The performance of a mirrored device is mixed. Writes must be committed to all members, so even best-case write performance is slightly decreased in comparison to a single disk. Most mirroring mechanisms provide two policies for managing mirrored writes :

Parallel member write policy

Involves dispatching the write requests serially , but these requests are serviced in parallel. Since the dispatch process is much shorter than the physical write time, the writes to the mirror happen essentially in parallel.
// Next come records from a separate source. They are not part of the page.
(** * User directory and post list: repositories and HTTP routers

    A shallow embedding of the backend of the user/post application:
    the two repositories ([db/users/users.ts], [db/posts/posts.ts]) and the
    two Express routers ([routes/users.ts], [routes/posts.ts]), over an
    explicit model of the SQLite connection they share.

    Layout: the language-level helpers the code relies on ([JS]), the row
    types, the storage connection, the repositories, the routers, sample
    data, and then the properties. *)

From Stdlib Require Import List ZArith NArith Bool String Ascii Lia.
From Stdlib Require Import Sorted.
Import ListNotations.

Local Open Scope Z_scope.

(* ================================================================== *)
(** ** JavaScript values as the handlers see them *)

Module JS.

(** A string is a sequence of UTF-16 code units. *)
Definition jsstring : Type := list N.

(** Literal text (code units below 256) as a [jsstring]. *)
Definition js (s : string) : jsstring :=
  List.map N_of_ascii (list_ascii_of_string s).

Fixpoint eqb (s t : jsstring) : bool :=
  match s, t with
  | [], [] => true
  | a :: s', b :: t' => N.eqb a b && eqb s' t'
  | _, _ => false
  end.

(** The code units [String.prototype.trim] strips: ECMAScript WhiteSpace
    (TAB, VT, FF, SP, NBSP, ZWNBSP and the Unicode space separators)
    and LineTerminator (LF, CR, LS, PS). *)
Definition is_white_space (c : N) : bool :=
  ((9 <=? c) && (c <=? 13) || (c =? 32) || (c =? 160) || (c =? 5760)
   || (8192 <=? c) && (c <=? 8202) || (c =? 8232) || (c =? 8233)
   || (c =? 8239) || (c =? 8287) || (c =? 12288) || (c =? 65279))%N.

Fixpoint trimStart (s : jsstring) : jsstring :=
  match s with
  | [] => []
  | c :: s' => if is_white_space c then trimStart s' else s
  end.

Definition trimEnd (s : jsstring) : jsstring := rev (trimStart (rev s)).

Definition trim (s : jsstring) : jsstring := trimEnd (trimStart s).

(** [s.length === 0] *)
Definition is_empty (s : jsstring) : bool :=
  match s with [] => true | _ :: _ => false end.

(** A number: [NaN] or an integer value.  Fractional and infinite
    numbers are outside this model. *)
Inductive number : Type :=
| NaN
| Num (z : Z).

(** The values a parsed JSON body field can hold, and [undefined] for a
    field that is not there. *)
Inductive value : Type :=
| VUndefined
| VNull
| VBoolean (b : bool)
| VNumber (n : number)
| VString (s : jsstring)
| VObject.                     (* any object or array *)

(** ToBoolean: what [!v] negates. *)
Definition truthy (v : value) : bool :=
  match v with
  | VUndefined | VNull => false
  | VBoolean b => b
  | VNumber NaN => false
  | VNumber (Num z) => negb (z =? 0)
  | VString s => negb (is_empty s)
  | VObject => true
  end.

(** [typeof v === 'string'] *)
Definition typeof_string (v : value) : bool :=
  match v with VString _ => true | _ => false end.

(** A query-string parameter as the numeric conversion sees it. *)
Inductive param : Type :=
| Absent                       (* [req.query.x] is [undefined] *)
| NotNumeric (text : jsstring) (* text that does not denote a number *)
| Numeric (z : Z).             (* text denoting the integer [z] *)

(** [Number(req.query.x)]: [undefined] and non-numeric text give [NaN]. *)
Definition to_number (p : param) : number :=
  match p with
  | Absent => NaN
  | NotNumeric _ => NaN
  | Numeric z => Num z
  end.

(** [n || d] for a number [n] and a default [d]: [NaN] and [0] are the
    falsy numbers, so the default is taken for both. *)
Definition or_default (n : number) (d : Z) : Z :=
  match n with
  | NaN => d
  | Num z => if z =? 0 then d else z
  end.

(** An [Error] object, identified by its message. *)
Inductive Error : Type := Err (message : string).

(** ** Promises built with [new Promise((resolve, reject) => ...)]

    [state] is the settlement (the first [resolve] or [reject] wins, later
    ones are ignored); [uncaught] records an exception thrown by the
    callback itself, which the promise does not capture. *)
Inductive settled (A : Type) : Type :=
| Resolved (a : A)
| Rejected (e : Error).
Arguments Resolved {A} a.
Arguments Rejected {A} e.

Record promise (A : Type) : Type := mkPromise {
  state : option (settled A);
  uncaught : option Error
}.
Arguments mkPromise {A} state uncaught.
Arguments state {A} p.
Arguments uncaught {A} p.

Definition pending {A : Type} : promise A := mkPromise None None.

Definition resolve {A : Type} (a : A) (p : promise A) : promise A :=
  match state p with
  | None => mkPromise (Some (Resolved a)) (uncaught p)
  | Some _ => p
  end.

Definition reject {A : Type} (e : Error) (p : promise A) : promise A :=
  match state p with
  | None => mkPromise (Some (Rejected e)) (uncaught p)
  | Some _ => p
  end.

(** The callback throws: the exception escapes, the settlement stays. *)
Definition throw {A : Type} (e : Error) (p : promise A) : promise A :=
  mkPromise (state p) (Some e).

(** Reading a property of [undefined]. *)
Definition TypeError_undefined : Error :=
  Err "TypeError: Cannot read properties of undefined".

(** Calling [.trim()] on a value that has no such method. *)
Definition TypeError_not_a_function : Error :=
  Err "TypeError: trim is not a function".

(** An expression that evaluates normally or throws. *)
Inductive completion (A : Type) : Type :=
| Normal (a : A)
| Throw (e : Error).
Arguments Normal {A} a.
Arguments Throw {A} e.

(** [v.trim()] for a body or path value: a string is trimmed, anything
    else has no [trim] method and the call throws. *)
Definition trim_value (v : value) : completion jsstring :=
  match v with
  | VString s => Normal (trim s)
  | VUndefined | VNull => Throw TypeError_undefined
  | VBoolean _ | VNumber _ | VObject => Throw TypeError_not_a_function
  end.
This tends to give rise to write performance about 80% of that of a single disk for a two-way mirror and 65% of that of a single disk for a three-way mirror; the degradation is due to seek and rotation delays.

Serial member write policy

Involves dispatching the first write requests, waiting for it to complete, then issuing the second write request. This causes writes to an N-way mirror to take N times as long when compared to single-disk performance.

Read performance of a mirror is substantially different. In terms of single-threaded performance (both random and sequential), the performance is about the same as that of a single member disk. An extremely paranoid implementation might read the data from all member disks and compare, but this is something that is only done in completely fault-tolerant systems. The best case for performance is random-access reads, where the system can pick the least busy disk to satisfy the request, and disk utilization for an N-way mirror is reduced by 1/N.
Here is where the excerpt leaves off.